(* ===== verification/Session.v ===== *)
(** * Sessions (app/HttpUploader.hpp: generateSessionId .. endSession) *)

From S2P Require Import Prelude CxxString OrdMap HttpRequest HttpContext HttpResponse World.

Section session.
Context `{Platform}.

Definition alphabet36 : bytes := $"abcdefghijklmnopqrstuvwxyz0123456789".

Definition generateSessionId : M bytes := draw_chars 32 alphabet36.

Definition session_select (escaped : bytes) : bytes :=
  $"SELECT user_id, username FROM sessions WHERE session_id = '" ++ escaped ++
  $"' AND expire_time > NOW()".

Definition session_refresh (escaped : bytes) : bytes :=
  $"UPDATE sessions SET expire_time = DATE_ADD(NOW(), INTERVAL 30 MINUTE) " ++
  $"WHERE session_id = '" ++ escaped ++ $"'".

Definition session_insert (sessionId : bytes) (userId : Z) (username : bytes) : bytes :=
  $"INSERT INTO sessions (session_id, user_id, username, expire_time) " ++
  $"VALUES ('" ++ sessionId ++ $"', " ++ to_string userId ++ $", '" ++ username ++ $"', " ++
  $"DATE_ADD(NOW(), INTERVAL 30 MINUTE))".

Definition saveSession (sessionId : bytes) (userId : Z) (username : bytes) : M unit :=
  s ← escapeString sessionId;
  u ← escapeString username;
  executeQuery (session_insert s userId u);;
  mret tt.

(** [validateSession]: the user id and name it stores in its reference
    parameters when it returns true; [None] when it returns false. *)
Definition validateSession (sessionId : bytes) : M (option (Z * bytes)) :=
  if bool_decide (sessionId = []) then mret None
  else
    e ← escapeString sessionId;
    result ← executeQueryWithResult (session_select e);
    match first_row result with
    | None => mret None
    | Some r =>
        userId ← column_int r 0;
        username ← column_str r 1;
        e' ← escapeString sessionId;
        executeQuery (session_refresh e');;
        mret (Some (userId, username))
    end.

Definition session_delete (escaped : bytes) : bytes :=
  $"DELETE FROM sessions WHERE session_id = '" ++ escaped ++ $"'".

Definition endSession (sessionId : bytes) : M unit :=
  if bool_decide (sessionId = []) then mret tt
  else
    e ← escapeString sessionId;
    executeQuery (session_delete e);;
    mret tt.

(** The guard at the head of the handlers that need a login: the user, or the
    401 answer. *)
Definition needLogin (k : Z -> bytes -> M bool) : M bool :=
  sessionId ← reqHeader ($"X-Session-ID");
  user ← validateSession sessionId;
  match user with
  | None => sendError ($"未登录或会话已过期") k401Unauthorized;; mret true
  | Some (userId, username) => k userId username
  end.

(** The session [sid] of user [uid] is found by [n] lookups in a row, each in the
    state of the database that the one before left. *)
Fixpoint session_lasts (n : nat) (sid : bytes) (uid : Z) (db : Db) : Prop :=
  match n with
  | O => True
  | S n' =>
      exists name db',
        (forall w, w_mysql w = true -> w_db w = db ->
           exists w1, validateSession sid w = (Ok (Some (uid, name)), w1) /\ w_db w1 = db') /\
        session_lasts n' sid uid db'
  end.

End session.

+===+

**Instructions to follow**: Return every line above exactly.

**Answer to the problem**:
(* ===== verification/Session.v ===== *)
(** * Sessions (app/HttpUploader.hpp: generateSessionId .. endSession) *)

From S2P Require Import Prelude CxxString OrdMap HttpRequest HttpContext HttpResponse World.

Section session.
Context `{Platform}.

Definition alphabet36 : bytes := $"abcdefghijklmnopqrstuvwxyz0123456789".

Definition generateSessionId : M bytes := draw_chars 32 alphabet36.

Definition session_select (escaped : bytes) : bytes :=
  $"SELECT user_id, username FROM sessions WHERE session_id = '" ++ escaped ++
  $"' AND expire_time > NOW()".

Definition session_refresh (escaped : bytes) : bytes :=
  $"UPDATE sessions SET expire_time = DATE_ADD(NOW(), INTERVAL 30 MINUTE) " ++
  $"WHERE session_id = '" ++ escaped ++ $"'".

Definition session_insert (sessionId : bytes) (userId : Z) (username : bytes) : bytes :=
  $"INSERT INTO sessions (session_id, user_id, username, expire_time) " ++
  $"VALUES ('" ++ sessionId ++ $"', " ++ to_string userId ++ $", '" ++ username ++ $"', " ++
  $"DATE_ADD(NOW(), INTERVAL 30 MINUTE))".

Definition saveSession (sessionId : bytes) (userId : Z) (username : bytes) : M unit :=
  s ← escapeString sessionId;
  u ← escapeString username;
  executeQuery (session_insert s userId u);;
  mret tt.

(** [validateSession]: the user id and name it stores in its reference
    parameters when it returns true; [None] when it returns false. *)
Definition validateSession (sessionId : bytes) : M (option (Z * bytes)) :=
  if bool_decide (sessionId = []) then mret None
  else
    e ← escapeString sessionId;
    result ← executeQueryWithResult (session_select e);
    match first_row result with
    | None => mret None
    | Some r =>
        userId ← column_int r 0;
        username ← column_str r 1;
        e' ← escapeString sessionId;
        executeQuery (session_refresh e');;
        mret (Some (userId, username))
    end.

Definition session_delete (escaped : bytes) : bytes :=
  $"DELETE FROM sessions WHERE session_id = '" ++ escaped ++ $"'".

Definition endSession (sessionId : bytes) : M unit :=
  if bool_decide (sessionId = []) then mret tt
  else
    e ← escapeString sessionId;
    executeQuery (session_delete e);;
    mret tt.

(** The guard at the head of the handlers that need a login: the user, or the
    401 answer. *)
Definition needLogin (k : Z -> bytes -> M bool) : M bool :=
  sessionId ← reqHeader ($"X-Session-ID");
  user ← validateSession sessionId;
  match user with
  | None => sendError ($"未登录或会话已过期") k401Unauthorized;; mret true
  | Some (userId, username) => k userId username
  end.

(** The session [sid] of user [uid] is found by [n] lookups in a row, each in the
    state of the database that the one before left. *)
Fixpoint session_lasts (n : nat) (sid : bytes) (uid : Z) (db : Db) : Prop :=
  match n with
  | O => True
  | S n' =>
      exists name db',
        (forall w, w_mysql w = true -> w_db w = db ->
           exists w1, validateSession sid w = (Ok (Some (uid, name)), w1) /\ w_db w1 = db') /\
        session_lasts n' sid uid db'
  end.

End session.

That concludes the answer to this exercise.